Le crime d’écocide devant le Parlement
Le 12 décembre, une proposition de loi pénale sera débattue à l’Assemblée nationale. Elle vise à contrer la menace pesant sur l’habitabilité de notre planète en s’appuyant sur le cadre contraignant de ses limites.
dans l’hebdo N° 1580 Acheter ce numéro
Antonio Guterres, secrétaire général de l’ONU, a déclaré lors d’une conférence de presse tenue la veille de l’ouverture de la conférence des Nations unies sur le climat (COP 25) : « Nous devons mettre fin à notre guerre contre la nature et la science nous dit que nous pouvons le faire. » Mais faute d’accord international contraignant pour réguler les activités industrielles et, en particulier, abandonner l’usage des combustibles fossiles, le dérèglement climatique s’emballe et la biodiversité s’effondre, menaçant la paix et la sécurité humaine. Dans un rapport sur les trajectoires des émissions de gaz à effet de serre rendu public mardi 26 novembre, les experts du Programme des Nations unies pour l’environnement (Pnue) disent s’attendre à une hausse de près de 3,4 °C à 3,9 °C de la température du globe d’ici à la fin du siècle, « ce qui entraînera des impacts climatiques vastes et destructeurs ». Les experts en appellent donc à « des transformations sociétales et économiques majeures ».
En France, le dernier rapport sur l’état de l’environnement, publié par le ministère de la Transition écologique et solidaire en octobre, faisait l’aveu que la France avait dépassé six des neuf limites planétaires (processus et systèmes régulant la stabilité et la résilience du système terrestre), dont deux (concernant le changement climatique et l’érosion de la biodiversité) sont fondamentales. Le franchissement de ces limites conduit la planète vers un état auquel nul n’est préparé, mettant en danger toute la toile du vivant. Ne serait-il pas temps de reconnaître que notre système économique global constitue une menace pour l’habitabilité de la Terre ? Ne devrait-on pas questionner l’impunité dont bénéficient nos dirigeants politiques et économiques face à l’écocide en cours, la destruction de notre maison commune ?

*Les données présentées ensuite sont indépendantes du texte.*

(** * partial_trueskill: a shallow embedding of [domain.py]

    The module computes TrueSkill-style rating updates for one pairwise
    outcome.  This development embeds its data model and operations and
    proves properties of them.

    Conventions of the embedding.
    - A Python [float] is a real number ([R]): rounding, overflow, NaN and
      infinities are outside the model.  Float division raises
      [ZeroDivisionError] on a zero divisor and [math.sqrt] raises
      [ValueError] on a negative argument, as in CPython.
    - Rating objects are mutable and are compared, stored in events and
      updated through references, so they live in a store ([gmap] from
      references to objects).  An [Event] holds references to its winner and
      its loser, not copies of them.
    - Attribute reads that dispatch on the class of a rating recurse through
      composite ratings; the recursion depth is bounded by a fuel argument,
      and running out of it is Python's [RecursionError].  A reference
      that the store does not bind cannot arise in Python; reading one is
      the error [DanglingReference]. *)

From Stdlib Require Import Reals Lra Lia ZArith String List.
From stdpp Require Import base option gmap.
Import ListNotations.

Local Open Scope R_scope.

(** ** Exceptions and results *)

Inductive exn : Set :=
| ZeroDivisionError
| ValueError
| RecursionError
| DanglingReference.

Inductive result (A : Type) : Type :=
| Ok (a : A)
| Raise (e : exn).

Arguments Ok {A} a.
Arguments Raise {A} e.

#[global] Instance result_ret : MRet result := fun _ a => Ok a.

#[global] Instance result_bind : MBind result := fun _ _ k m =>
  match m with
  | Ok a => k a
  | Raise e => Raise e
  end.

Fixpoint traverse {A B : Type} (f : A -> result B) (l : list A) : result (list B) :=
  match l with
  | [] => Ok []
  | x :: l' => y ← f x; ys ← traverse f l'; Ok (y :: ys)
  end.

(** ** Float primitives *)

(** [x / y] on floats. *)
Definition float_div (x y : R) : result R :=
  if Req_dec_T y 0 then Raise ZeroDivisionError else Ok (x / y).

(** [math.sqrt]. *)
Definition math_sqrt (x : R) : result R :=
  if Rlt_dec x 0 then Raise ValueError else Ok (sqrt x).

(** [==] on floats. *)
Definition float_eq (x y : R) : bool :=
  if Req_dec_T x y then true else false.

(** The builtin [sum] over a list of floats, and over a list of ints. *)
Definition sum (l : list R) : R := fold_left Rplus l 0.
Definition sumZ (l : list Z) : Z := fold_left Z.add l 0%Z.

(** ** [statistics.NormalDist()]: the standard normal distribution

    [normal_dist] is [NormalDist()] with [mu = 0] and [sigma = 1]; its
    [pdf] is [exp(x*x / (-2.0 * variance)) / sqrt(tau * variance)] and its
    [cdf] is [0.5 * (1.0 + erf(x / (sigma * sqrt 2)))]. *)

Definition gauss (t : R) : R := exp (- (t * t)).

Lemma gauss_continuity : continuity gauss.
Proof.
  unfold gauss.
  apply (continuity_comp (fun t => - (t * t)) exp).
  - apply continuity_opp. apply continuity_mult; apply derivable_continuous, derivable_id.
  - apply derivable_continuous, derivable_exp.
Qed.

Lemma gauss_integrable (a b : R) : Riemann_integrable gauss a b.
Proof.
  destruct (Rle_dec a b) as [Hab | Hab].
  - apply continuity_implies_RiemannInt; [exact Hab | intros; apply gauss_continuity].
  - apply RiemannInt_P1, continuity_implies_RiemannInt; [lra | intros; apply gauss_continuity].
Qed.

Definition erf (x : R) : R := 2 / sqrt PI * RiemannInt (gauss_integrable 0 x).

Definition pdf (x : R) : R := exp (x * x / (-2 * (1 * 1))) / sqrt (2 * PI * (1 * 1)).
Definition cdf (x : R) : R := 0.5 * (1 + erf (x / (1 * sqrt 2))).
(** * The wallet tracer of [trace_kaspa_fullhistory.py]

    A shallow embedding of the tracer: the two page-fetch loops
    ([fetch_transactions], [fetch_transactions_all_participants]), the
    cutoff policy ([is_before_cutoff]), the timestamp formatter
    ([format_timestamp]) and the entry point ([trace_wallet]).

    Conventions of the embedding.
    - A JSON record of the upstream API is a Rocq record of optional
      fields: [None] is an absent key, [Some v] a key holding a value of
      the type the API documents (addresses and identifiers are strings,
      amounts and block times are integers).  A key that holds a value
      of another kind (JSON [null], say, on which [int(...)] and
      [ms / 1000] raise [TypeError]) is outside the model.
    - Python's [print] is a writer effect: every function that prints
      returns the list of [event]s it emitted.  An uncaught exception is
      the [Raise] result.
    - The amount of an edge ([amount_kas]) and the [weight] behind it
      are kept as the exact rationals ([Q]) that the expressions of the
      source denote; equalities on them are [Qeq].  Python evaluates
      these expressions in binary64: that evaluation is modelled
      separately ([truediv64], [amounts64]), and what is proved of the
      exact values is not claimed of the rounded ones.  Amounts are
      taken to be within the range of binary64: on an amount of 2^1024
      sompi or more the source raises [OverflowError] where the exact
      model goes on.
    - The remote API is a function from the request number, the
      address and the [before] cursor to a [response]; the clock read at
      the start of a fetch is the parameter [now]. *)

From Stdlib Require PrimFloat SpecFloat FloatOps.
From Stdlib Require Import ZArith QArith List String Ascii Bool Lia Arith.
From Stdlib Require Import Field Qfield Lqa.
Import ListNotations.

Local Open Scope string_scope.
Local Open Scope Z_scope.

(** ** Exceptions, results and the printing monad *)

Inductive exn : Type :=
| ValueError
| TypeError
| KeyError
| IndexError
| AttributeError
| OverflowError
| OSError
| ZeroDivisionError.

Inductive result (A : Type) : Type :=
| Ok (a : A)
| Raise (e : exn).

Arguments Ok {A} a.
Arguments Raise {A} e.

Definition rbind {A B : Type} (r : result A) (f : A -> result B) : result B :=
  match r with
  | Ok a => f a
  | Raise e => Raise e
  end.

(** What the tracer prints, one constructor per [print] call site. *)
Inductive event : Type :=
| Fetching (before : Z) (address : string)
| ErrorFetching
| NoMoreTransactions
| SkippingNonDict
| TimestampParsingFailed (timestamp : string)
| ReachedCutoff (timestamp : string)
| FetchingFullSet (address : string)
| TotalCollected (n : nat)
| FilteredRecords (n : nat) (address : string)
| NoTransactions
| SavedFull (path : string)
| SavedFiltered (path : string).

Definition M (A : Type) : Type := (list event * result A)%type.

Definition ret {A : Type} (a : A) : M A := ([], Ok a).

Definition bind {A B : Type} (m : M A) (f : A -> M B) : M B :=
  match m with
  | (out, Ok a) => let (out', r) := f a in ((out ++ out')%list, r)
  | (out, Raise e) => (out, Raise e)
  end.

Definition print (ev : event) : M unit := ([ev], Ok tt).

Definition lift {A : Type} (r : result A) : M A := ([], r).

(** [try: body except Exception: handler]. *)
Definition try_except {A : Type} (body : M A) (handler : M A) : M A :=
  match body with
  | (out, Ok a) => (out, Ok a)
  | (out, Raise _) => let (out', r) := handler in ((out ++ out')%list, r)
  end.

Notation "x <- m ;; k" := (bind m (fun x => k))
  (at level 61, m at next level, right associativity).
Notation "m ;;; k" := (bind m (fun _ => k))
  (at level 61, right associativity).

(** [d.get(key, default)] on an optional field. *)
Definition get {A : Type} (field : option A) (default : A) : A :=
  match field with
  | Some v => v
  | None => default
  end.

(** ** Strings *)

Definition digit (n : Z) : ascii := ascii_of_nat (48 + Z.to_nat (n mod 10)).

Definition pad2 (n : Z) : string :=
  String (digit (n / 10)) (String (digit n) "").

Definition pad4 (n : Z) : string :=
  String (digit (n / 1000)) (String (digit (n / 100)) (pad2 n)).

C’est pourquoi les associations Nature Rights, Notre affaire à tous et Wild Legal appellent à un sursaut politique dépassant les intérêts partisans en prévision du vote en séance publique qui se tiendra le 12 décembre à l’Assemblée nationale. Ce jour-là sera débattue une proposition de loi pénale pour la reconnaissance du crime d’écocide déposée par le député Christophe Bouillon (PS). Ce dernier a accepté de retravailler son texte selon les conseils des trois associations, qui plaident depuis des années pour la reconnaissance de ce crime. Il présentera une définition de l’écocide qui s’appuie sur le cadre contraignant des limites planétaires : « Constitue un écocide toute action délibérée tendant à causer directement des dommages étendus, durables, irréversibles ou irréparables à un écosystème ou ayant un impact grave sur le changement climatique, l’érosion de la biodiversité, les cycles de l’azote et du phosphore et leurs apports à la biosphère et aux océans, l’usage des sols, la déplétion de la couche d’ozone, l’acidification des océans, la dispersion des aérosols atmosphériques, l’usage de l’eau douce ou la pollution chimique, commise en connaissance des conséquences qui allaient en résulter et qui ne pouvaient être ignorées. »

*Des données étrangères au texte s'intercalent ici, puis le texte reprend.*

Definition senior_title (self : t) : bool :=
  match job_title self with
  | Some j =>
      andb (negb (String.eqb j EmptyString))
           (existsb (fun title => Py.contains title (Py.lower j))
                    ["ceo"; "cto"; "manager"; "director"]%string)
  | None => false
  end.

(** Lines 134-146. *)
Definition demographic_points (self : t) : Z :=
  let demographic_score := 0 in
  let demographic_score :=
    if Py.str_in (company_size self) ["Large"; "Enterprise"]%string
    then demographic_score + 10
    else if Py.str_in (company_size self) ["Medium"]%string
    then demographic_score + 5
    else demographic_score in
  let demographic_score :=
    if revenue_above self 1000000 then demographic_score + 10
    else if revenue_above self 100000 then demographic_score + 5
    else demographic_score in
  if senior_title self then demographic_score + 10 else demographic_score.

(** Lines 149-165. *)
Definition behavioral_points (self : t) : Z :=
  let behavioral_score := 0 in
  let behavioral_score :=
    if website_visits self >? 10 then behavioral_score + 15
    else if website_visits self >? 5 then behavioral_score + 10
    else if website_visits self >? 0 then behavioral_score + 5
    else behavioral_score in
  let behavioral_score :=
    if email_opens self >? 5 then behavioral_score + 10
    else if email_opens self >? 2 then behavioral_score + 5
    else behavioral_score in
  if email_clicks self >? 3 then behavioral_score + 15
  else if email_clicks self >? 0 then behavioral_score + 10
  else behavioral_score.

(** Lines 168-182. *)
Definition engagement_points (self : t) (utcnow : Z) : Z :=
  let engagement_score := 0 in
  let engagement_score :=
    if total_interactions self >? 10 then engagement_score + 20
    else if total_interactions self >? 5 then engagement_score + 15
    else if total_interactions self >? 0 then engagement_score + 10
    else engagement_score in
  match last_contact_date self with
  | Some d =>
      let days_since_contact := Py.days_between utcnow d in
      if days_since_contact <=? 7 then engagement_score + 10
      else if days_since_contact <=? 30 then engagement_score + 5
      else engagement_score
  | None => engagement_score
  end.

(** Lines 194-199. *)
Definition quality_for (lead_score : Z) : LeadQuality :=
  if lead_score >=? 80 then HOT
  else if lead_score >=? 50 then WARM
  else COLD.

(** [calculate_lead_score]: the updated lead and the returned score. *)
Definition calculate_lead_score (self : t) (utcnow : Z) : t * Z :=
  let d := Z.min (demographic_points self) 30 in
  let b := Z.min (behavioral_points self) 40 in
  let e := Z.min (engagement_points self utcnow) 30 in
  let total_score := d + b + e in
  let score := Z.min total_score 100 in
  ({| company_size := company_size self;
      annual_revenue := annual_revenue self;
      job_title := job_title self;
      website_visits := website_visits self;
      email_opens := email_opens self;
      email_clicks := email_clicks self;
      total_interactions := total_interactions self;
      last_contact_date := last_contact_date self;
      quality := Some (quality_for score);
      lead_score := Some score;
      demographic_score := Some d;
      behavioral_score := Some b;
      engagement_score := Some e |},
   score).

(** Order of the tiers: cold < warm < hot. *)
Definition tier (q : LeadQuality) : Z :=
  match q with COLD => 0 | WARM => 1 | HOT => 2 end.

End Lead.

(** ** [models/customer.py] *)

Module Customer.

Record t := mk {
  lifetime_value : option Py.Decimal;
  total_revenue : option Py.Decimal;
  total_orders : Z;
  last_contact_date : option Z;
  last_purchase_date : option Z;
  engagement_score : option Z;
  satisfaction_score : option Py.Decimal;
  churn_risk_score : option Py.Decimal
}.

(** Lines 147-149: [score += min(self.engagement_score * 0.4, 40)].  The
    product is a [float]; [min] gives it back unless it exceeds the [int]
    40. *)
Definition add_engagement (self : t) (score : PyNum.t) : option PyNum.t :=
  match engagement_score self with
  | Some e =>
      if Py.truthy_int (Some e)
      then x <- PyNum.mul (PyNum.Int e) (PyNum.Float (Py.decimal 4 10)) ;;
           PyNum.add score (PyNum.min x (PyNum.Int 40))
      else Some score
  | None => Some score
  end.

(** Lines 151-153: [score += self.satisfaction_score * 2], a [Decimal]. *)
Definition add_satisfaction (self : t) (score : PyNum.t) : option PyNum.t :=
  match satisfaction_score self with
  | Some s =>
      if Py.truthy (Some s)
      then y <- PyNum.mul (PyNum.Dec s) (PyNum.Int 2) ;; PyNum.add score y
      else Some score
  | None => Some score
  end.

(** Lines 155-161. *)
Definition add_recency (self : t) (utcnow : Z) (score : PyNum.t)
  : option PyNum.t :=
  match last_contact_date self with
  | Some d =>
      let days_since_contact := Py.days_between utcnow d in
      if days_since_contact <=? 30 then PyNum.add score (PyNum.Int 20)
      else if days_since_contact <=? 90 then PyNum.add score (PyNum.Int 10)
      else Some score
  | None => Some score
  end.

(** Lines 163-165: [score += min(float(self.total_revenue) / 1000, 20)]. *)
Definition add_revenue (self : t) (score : PyNum.t) : option PyNum.t :=
  match total_revenue self with
  | Some r =>
      if andb (Py.truthy (Some r)) (Py.ltb (Py.of_int 0) r)
      then q <- PyNum.truediv (PyNum.to_float r) (PyNum.Int 1000) ;;
           PyNum.add score (PyNum.min q (PyNum.Int 20))
      else Some score
  | None => Some score
  end.

(** Lines 143-167.  [calculate_health_score] reads [self] and assigns
    nothing; [None] is the [TypeError] of adding a [float] and a
    [Decimal]. *)
Definition calculate_health_score (self : t) (utcnow : Z)
  : option PyNum.t :=
  let score := PyNum.Int 0 in
  score <- add_engagement self score ;;
  score <- add_satisfaction self score ;;
  score <- add_recency self utcnow score ;;
  score <- add_revenue self score ;;
  Some (PyNum.min score (PyNum.Int 100)).

End Customer.

(** ** [models/campaign.py] *)

(** The rate computations divide; they live in the error monad, where
    [None] is an uncaught [ZeroDivisionError]. *)

(** [(a / b) * 100] *)
Definition percentage (a b : Z) : option Py.Decimal :=
  r <- Py.truediv a b ;; Some (r * Py.of_int 100)%Qc.

Module Campaign.

Record t := mk {
  actual_cost : option Py.Decimal;
  audience_size : option Z;
  sent_count : Z;
  delivered_count : Z;
  opened_count : Z;
  clicked_count : Z;
  converted_count : Z;
  unsubscribed_count : Z;
  delivery_rate : option Py.Decimal;
  open_rate : option Py.Decimal;
  click_rate : option Py.Decimal;
  conversion_rate : option Py.Decimal;
  roi : option Py.Decimal
}.

Definition set_delivery_rate (v : Py.Decimal) (c : t) : t :=
  mk (actual_cost c) (audience_size c) (sent_count c) (delivered_count c)
     (opened_count c) (clicked_count c) (converted_count c)
     (unsubscribed_count c)
     (Some v) (open_rate c) (click_rate c) (conversion_rate c) (roi c).

Definition set_open_rate (v : Py.Decimal) (c : t) : t :=
  mk (actual_cost c) (audience_size c) (sent_count c) (delivered_count c)
     (opened_count c) (clicked_count c) (converted_count c)
     (unsubscribed_count c)
     (delivery_rate c) (Some v) (click_rate c) (conversion_rate c) (roi c).

Definition set_click_rate (v : Py.Decimal) (c : t) : t :=
  mk (actual_cost c) (audience_size c) (sent_count c) (delivered_count c)
     (opened_count c) (clicked_count c) (converted_count c)
     (unsubscribed_count c)
     (delivery_rate c) (open_rate c) (Some v) (conversion_rate c) (roi c).

Definition set_conversion_rate (v : Py.Decimal) (c : t) : t :=
  mk (actual_cost c) (audience_size c) (sent_count c) (delivered_count c)
     (opened_count c) (clicked_count c) (converted_count c)
     (unsubscribed_count c)
     (delivery_rate c) (open_rate c) (click_rate c) (Some v) (roi c).

(** Lines 121-139.  The last [if] only guards a [pass]. *)
Definition calculate_metrics (self : t) : option t :=
  self <- (if sent_count self >? 0
           then r <- percentage (delivered_count self) (sent_count self) ;;
                Some (set_delivery_rate r self)
           else Some self) ;;
  self <- (if delivered_count self >? 0
           then r <- percentage (opened_count self) (delivered_count self) ;;
                Some (set_open_rate r self)
           else Some self) ;;
  self <- (if opened_count self >? 0
           then r <- percentage (clicked_count self) (opened_count self) ;;
                Some (set_click_rate r self)
           else Some self) ;;
  self <- (if clicked_count self >? 0
           then r <- percentage (converted_count self) (clicked_count self) ;;
                Some (set_conversion_rate r self)
           else Some self) ;;
  if andb (Py.truthy (actual_cost self))
          (match actual_cost self with
           | Some c => Py.ltb (Py.of_int 0) c
           | None => false
           end)
  then Some self
  else Some self.

End Campaign.

Module CampaignMetric.

Record t := mk {
  metric_date : Z;
  sent_count : Z;
  delivered_count : Z;
  opened_count : Z;
  clicked_count : Z;
  converted_count : Z;
  unsubscribed_count : Z;
  bounced_count : Z;
  cost : option Py.Decimal;
  delivery_rate : option Py.Decimal;
  open_rate : option Py.Decimal;
  click_rate : option Py.Decimal;
  conversion_rate : option Py.Decimal
}.

Definition set_delivery_rate (v : Py.Decimal) (c : t) : t :=
  mk (metric_date c) (sent_count c) (delivered_count c) (opened_count c)
     (clicked_count c) (converted_count c) (unsubscribed_count c)
     (bounced_count c) (cost c)
     (Some v) (open_rate c) (click_rate c) (conversion_rate c).

Definition set_open_rate (v : Py.Decimal) (c : t) : t :=
  mk (metric_date c) (sent_count c) (delivered_count c) (opened_count c)
     (clicked_count c) (converted_count c) (unsubscribed_count c)
     (bounced_count c) (cost c)
     (delivery_rate c) (Some v) (click_rate c) (conversion_rate c).

Definition set_click_rate (v : Py.Decimal) (c : t) : t :=
  mk (metric_date c) (sent_count c) (delivered_count c) (opened_count c)
     (clicked_count c) (converted_count c) (unsubscribed_count c)
     (bounced_count c) (cost c)
     (delivery_rate c) (open_rate c) (Some v) (conversion_rate c).

Definition set_conversion_rate (v : Py.Decimal) (c : t) : t :=
  mk (metric_date c) (sent_count c) (delivered_count c) (opened_count c)
     (clicked_count c) (converted_count c) (unsubscribed_count c)
     (bounced_count c) (cost c)
     (delivery_rate c) (open_rate c) (click_rate c) (Some v).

En effet, quel dirigeant économique ou politique peut aujourd’hui nier les conséquences sur le climat ou la biosphère de ses activités ? Et pourtant, le rapport Carbon Majors Report de 2017rappelle que depuis 1988, année où a été mis en place le Groupe d’experts intergouvernemental sur l’évolution du climat (Giec), les entreprises censées à ce moment-là être au courant des effets de leurs activités sur l’environnement n’ont pas freiné leur développement et ont peu investi dans les énergies propres. Au contraire, elles ont commencé à investir dans des énergies non conventionnelles telles que les sables bitumineux ou le pétrole de schiste, ayant un fort impact sur l’environnement.
Nous semblons oublier que nos droits fondamentaux sont interdépendants du droit de la nature à exister. Il nous faut nous donner les moyens de sanctionner pénalement les atteintes les plus graves faites au vivant. La reconnaissance d’un crime contre notre maison commune ne doit pas être vécue comme une contrainte, mais comme le moyen de protéger nos droits et ceux des générations futures.
Valérie Cabanes Juriste, porte-parole d’End Ecocide on Earth.
Marie Toussaint Juriste, cofondatrice de Notre affaire à tous et députée européenne EELV.